Rund 2.500 Kinder unter fünf Jahren erkranken jährlich in Deutschland an Epilepsie. Einem Drittel dieser Kinder kann derzeit mit Medikamenten nicht ausreichend geholfen werden. Einige dieser entwickeln außerdem weitere neurologische Störungen wie eine geistige Behinderung oder Autismus. Eine Arbeitsgruppe um Professor Dr. Steffen Syrbe hat am Universitätsklinikum Heidelberg (UKHD) genetische Ursachen angeborener Epilepsien als Basis für künftige Therapieforschung und -entwicklung untersucht.
„Wir kennen Kinder mit schweren genetischen Epilepsien, die mehrere Hundert epileptische Anfälle am Tag erleiden. Das beeinträchtigt die Lebensqualität der Kinder massiv und macht eine gesunde Entwicklung unmöglich. Zudem ist es eine schwere Belastung für die ganze Familie“, macht Professor Syrbe, Leiter der Sektion für Pädiatrische Epileptologie an der Klinik für Allgemeine Pädiatrie, Neuropädiatrie, Stoffwechsel, Gastroenterologie und Nephrologie des UKHD, die Dringlichkeit neuer Therapieansätze deutlich, die an den oft genetischen Ursachen ansetzen.
Im Rahmen des Projekts „Identifizierung und Klassifizierung molekulargenetischer Veränderungen bei Kindern mit therapieschweren, strukturellen und genetischen Epilepsien“ wurden in einem Zeitraum von vier Jahren eine Sektion mit Professur für pädiatrische Epileptologie sowie ein grundwissenschaftliches Labor eingerichtet, Patientenregister zu genetischen Ursachen angeborener Epilepsie-Syndrome aufgebaut und mehrere Studien durchgeführt. Die Dietmar Hopp Stiftung hat das Projekt, das auch 32 Publikationen in namhaften Fachzeitschriften hervorgebracht hat, mit einer Spende in Höhe von 310.000 Euro gefördert.
„Das Grundlagenwissen um die genetischen Ursachen angeborener Epilepsien ist essentiell für die Durchführung von Therapiestudien bei diesen seltenen Erkrankungen. Nur wenn wir den Defekt kennen, können wir an zielgerichteten Therapien forschen. Bisher lassen sich nur die Symptome mehr oder weniger gut behandeln“, sagt Professor Syrbe. Im Rahmen des Projektes untersuchte er mehrere Gene, die schon als Verursacher der Epilepsien bekannt waren und neue Kandidaten, bei denen eine Beteiligung vermutet oder neu beschrieben wurde. Dazu sammelte das Team Daten von Patienten mit gleichen Epilepsieformen und nahm genetische Abgleiche vor. Auf dieser Basis charakterisierten die Heidelberger Wissenschaftler die Funktion von zahlreichen Genen, deren Veränderungen zu jeweils vergleichbaren Entwicklungsstörungen und überlappenden Krankheitsbildern führen.

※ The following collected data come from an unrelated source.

Lemma release_windows_run (d : arr32) sub now ws v a :
  artifacts (view v) !! Doc d = Some a → artifact_id a = Doc d →
  Forall (λ w, in_i64 (start_timestamp w)) ws →
  ∃ v', release_windows (intention_from_id (Doc d)) (vault_player v) sub now ws v
          = (v', Ok (token_of <$> ws)) ∧ releasing d v v' ws.
Proof.
  intros Ha Hid Hts. revert v a Ha Hid. induction Hts as [|w ws Hw Hws IH]; intros v a Ha Hid; simpl.
  { exists v. split; [done|]. split; [done|done|]. exists a, a. split_and!; [done..|].
    intros t. rewrite elem_of_nil. tauto. }
  destruct (release_window_run d sub now w v a Ha Hid) as (v1 & Hr1 & Hroot1 & Hlog1 & _ & Ha1).
  run_with Hr1.
  assert (artifacts (view v1) !! Doc d = Some (mark_released (vault_player v) sub w a)) as Hd1
    by (rewrite Ha1; apply lookup_insert_eq).
  destruct (IH v1 _ Hd1 Hid) as (v2 & Hr2 & [Hroot2 Hlog2 (b & a' & Hb & Ha' & Hid' & Hrel)]).
  assert (vault_player v1 = vault_player v) as Hpl by (unfold vault_player; by rewrite Hroot1).
  rewrite Hpl in *. run_with Hr2. exists v2. split; [done|]. split; [congruence..|].
  exists a, a'. split_and!; [done..|]. intros t. rewrite Hrel.
  rewrite Hd1 in Hb. injection Hb as <-. simpl.
  rewrite released_timestamps_insert by done. rewrite elem_of_cons. tauto.
Qed.

Lemma unreleased_view (d : arr32) v a :
  artifacts (view v) !! Doc d = Some a →
  ∃ evs, vault_attention_events v = Ok evs ∧
    intention_unreleased_attention (intention_from_id (Doc d)) (vault_player v) v
    = Ok (retain (λ w, negb (bool_decide
            (start_timestamp w ∈ released_timestamps (vault_player v) (metadata a))))
          (extract_dwell_windows (vault_player v) (Doc d) evs)).
Proof.
  intros Ha. unfold intention_unreleased_attention, vault_attention_events, log_events.
  rewrite bool_decide_true by done. rewrite events_law. eexists. split; [done|]. simpl.
  by rewrite require_artifact_view, Ha.
Qed.

(** Releasing windows of one's attention always succeeds, yields one token per
    window, and the released windows are gone from the unreleased attention
    afterwards, while all others remain. *)
Theorem release_attention_spec (d : arr32) sub now ws v a :
  artifacts (view v) !! Doc d = Some a → artifact_id a = Doc d →
  Forall (λ w, in_i64 (start_timestamp w)) ws →
  let x := intention_from_id (Doc d) in
  ∃ v' before, intention_release_attention x ws sub now v = (v', Ok (token_of <$> ws)) ∧
    intention_unreleased_attention x (vault_player v) v = Ok before ∧
    intention_unreleased_attention x (vault_player v) v'
      = Ok (retain (λ w, negb (bool_decide (start_timestamp w ∈ start_timestamp <$> ws))) before).
Proof.
  intros Ha Hid Hts x. subst x. unfold intention_release_attention. rewrite run_gets_bind.
  destruct (release_windows_run d sub now ws v a Ha Hid Hts)
    as (v' & Hr & [Hroot Hlog (b & a' & Hb & Ha' & Hid' & Hrel)]).
  rewrite Ha in Hb. injection Hb as <-.
  destruct (unreleased_view d v a Ha) as (evs & Hevs & Hb).
  destruct (unreleased_view d v' a' Ha') as (evs' & Hevs' & Hb').
  assert (vault_player v' = vault_player v) as Hpl by (unfold vault_player; by rewrite Hroot).
  rewrite Hpl in Hb'. unfold vault_attention_events in *. rewrite Hlog, Hevs in Hevs'.
  injection Hevs' as <-. do 2 eexists. split_and!; [exact Hr|exact Hb|]. rewrite Hb'. f_equal. clear Hb Hb'.
  induction (extract_dwell_windows _ _ _) as [|w l IH]; simpl; [done|]. rewrite IH.
  rewrite (bool_decide_ext _ _ (Hrel (start_timestamp w))).
  rewrite bool_decide_or, negb_orb.
  destruct (bool_decide (start_timestamp w ∈ start_timestamp <$> ws)) eqn:E1,
    (bool_decide (start_timestamp w ∈ released_timestamps _ (metadata a))); simpl;
    rewrite ?E1; done.
Qed.

(** Tokens are identified by the duration alone and released windows are not
    checked: releasing a window to one person and then a window of the same
    duration (or the same window again) to another succeeds twice, with one
    and the same token, which ends up with the second person only. *)
Theorem equal_durations_one_token (d : arr32) sub1 sub2 now1 now2 w1 w2 v a :
  artifacts (view v) !! Doc d = Some a → artifact_id a = Doc d →
  duration_ms w1 = duration_ms w2 →
  let x := intention_from_id (Doc d) in
  ∃ v1 v2 t t1 t2,
    intention_release_attention x [w1] sub1 now1 v = (v1, Ok [t]) ∧
    artifacts (view v1) !! t = Some t1 ∧ steward t1 = sub1 ∧
    intention_release_attention x [w2] sub2 now2 v1 = (v2, Ok [t]) ∧
    artifacts (view v2) !! t = Some t2 ∧ steward t2 = sub2 ∧ length (blessing_history t2) = 1%nat.
Proof.
  intros Ha Hid Hdur x. subst x.
  destruct (release_window_run d sub1 now1 w1 v a Ha Hid) as (v1 & Hr1 & Hroot1 & _ & _ & Ha1).
  destruct (release_window_run d sub2 now2 w2 v1 (mark_released (vault_player v) sub1 w1 a))
    as (v2 & Hr2 & Hroot2 & _ & _ & Ha2); [rewrite Ha1; apply lookup_insert_eq|done|].
  assert (token_of w2 = token_of w1) as Htok by (unfold token_of; by rewrite Hdur).
  rewrite Htok in *.
  exists v1, v2, (token_of w1), (released_token v d sub1 now1 w1), (released_token v1 d sub2 now2 w2).
  split_and!; [| |done| | |done|done].
  - unfold intention_release_attention. rewrite run_gets_bind. simpl. by run_with Hr1.
  - rewrite Ha1. rewrite lookup_insert_ne by done. apply lookup_insert_eq.
  - unfold intention_release_attention. rewrite run_gets_bind. simpl. by run_with Hr2.
  - rewrite Ha2. rewrite lookup_insert_ne by done. apply lookup_insert_eq.
Qed.

(** ** Proofs and pledges *)

Inductive contribution : Type :=
| SubmitProof (body : string) (now : Z)
| SubmitFolder (folder : ArtifactId) (now : Z)
| PledgeToken (token : ArtifactId).

Definition contribute (x : Intention) (c : contribution) : M (Vault A P T) VaultError unit :=
  match c with
  | SubmitProof body now => intention_submit_proof x body now;; mret tt
  | SubmitFolder folder now => intention_submit_proof_folder x folder now
  | PledgeToken token => intention_pledge_token x token
  end.

Fixpoint contribute_all (x : Intention) (cs : list contribution) : M (Vault A P T) VaultError unit :=
  match cs with
  | [] => mret tt
  | c :: cs => contribute x c;; contribute_all x cs
  end.

Definition proof_ids (cs : list contribution) : list ArtifactId :=
  omap (λ c, match c with
             | SubmitProof body _ => Some (leaf_id (as_bytes body))
             | SubmitFolder folder _ => Some folder
             | PledgeToken _ => None
             end) cs.

Definition pledge_ids (cs : list contribution) : list ArtifactId :=
  omap (λ c, match c with PledgeToken token => Some token | _ => None end) cs.

(** The intention lists [cs] in order and carries [st] as its status. *)
Record intention_ok (d : arr32) (st : string) (proofs pledges : list ArtifactId) v : Prop := {
  int_artifact : ∃ a, artifacts (view v) !! Doc d = Some a ∧ artifact_id a = Doc d ∧
    steward a = vault_player v ∧ refs_bounded a ∧
    metadata a !! STATUS_KEY = Some (as_bytes st) ∧
    ref_artifact_id <$> retain (label_starts_with PROOF_PREFIX) (references a) = proofs ∧
    ref_artifact_id <$> retain (label_starts_with PLEDGE_PREFIX) (references a) = pledges;
}.

Lemma proof_label_starts p now :
  starts_with PROOF_PREFIX (proof_ref_label p now) = true ∧
  starts_with PLEDGE_PREFIX (proof_ref_label p now) = false.
Proof. done. Qed.

Lemma pledge_label_starts p token :
  starts_with PROOF_PREFIX (pledge_label p token) = false ∧
  starts_with PLEDGE_PREFIX (pledge_label p token) = true.
Proof. done. Qed.

Lemma retain_label_singleton p child pos lbl :
  ref_artifact_id <$> retain (label_starts_with p)
    [{| ref_artifact_id := child; position := pos; label := Some lbl |}]
  = if starts_with p lbl then [child] else [].
Proof. simpl. unfold label_starts_with. simpl. by destruct (starts_with p lbl). Qed.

Das Wissen um die Genetik ist ein maßgeblicher, aber nur ein erster Schritt, um die Fehlsteuerung im Gehirn zu verstehen. Daher entwickelte und züchtete die Arbeitsgruppe zum Beispiel auch so genannte Hirn-Organoide, Miniorgane aus menschlichen Zellen, um daran künftig Epilepsieformern erforschen und geeignete Wirkstoffkandidaten testen zu können. Darüber hinaus nahm das Team genetische Analysen an Hirngewebe von mehr als 70 Patientinnen und Patienten vor und konnte nachweisen, dass die ursächliche Genveränderung nicht von Anfang an in den Keimzellen vorhanden war, sondern erst später während der Embryonalentwicklung auftrat und somit nur bestimmte Zellen im Gehirn betrifft. Einige Patientinnen und Patienten konnten aufgrund der Ergebnisse in Studien zu zielgerichteten Therapien eingeschlossen werden. Eine eigene Therapiestudie für Kinder mit angeborenen Veränderungen in so genannten Onkogenen, die das Risiko für Krebserkrankungen erhöhen und zunehmend mit schweren Epilepsien in Verbindung gebracht werden, ist in Vorbereitung.
„Insgesamt hat unsere Arbeit im Rahmen der Unterstützung durch die Dietmar Hopp Stiftung und der daraus resultierenden Studien das Wissen um angeborene schwere Epilepsien enorm erweitert und Wege für zukünftige passgenaue Therapien aufgezeigt“, fasst Neuropädiater Professor Syrbe zusammen.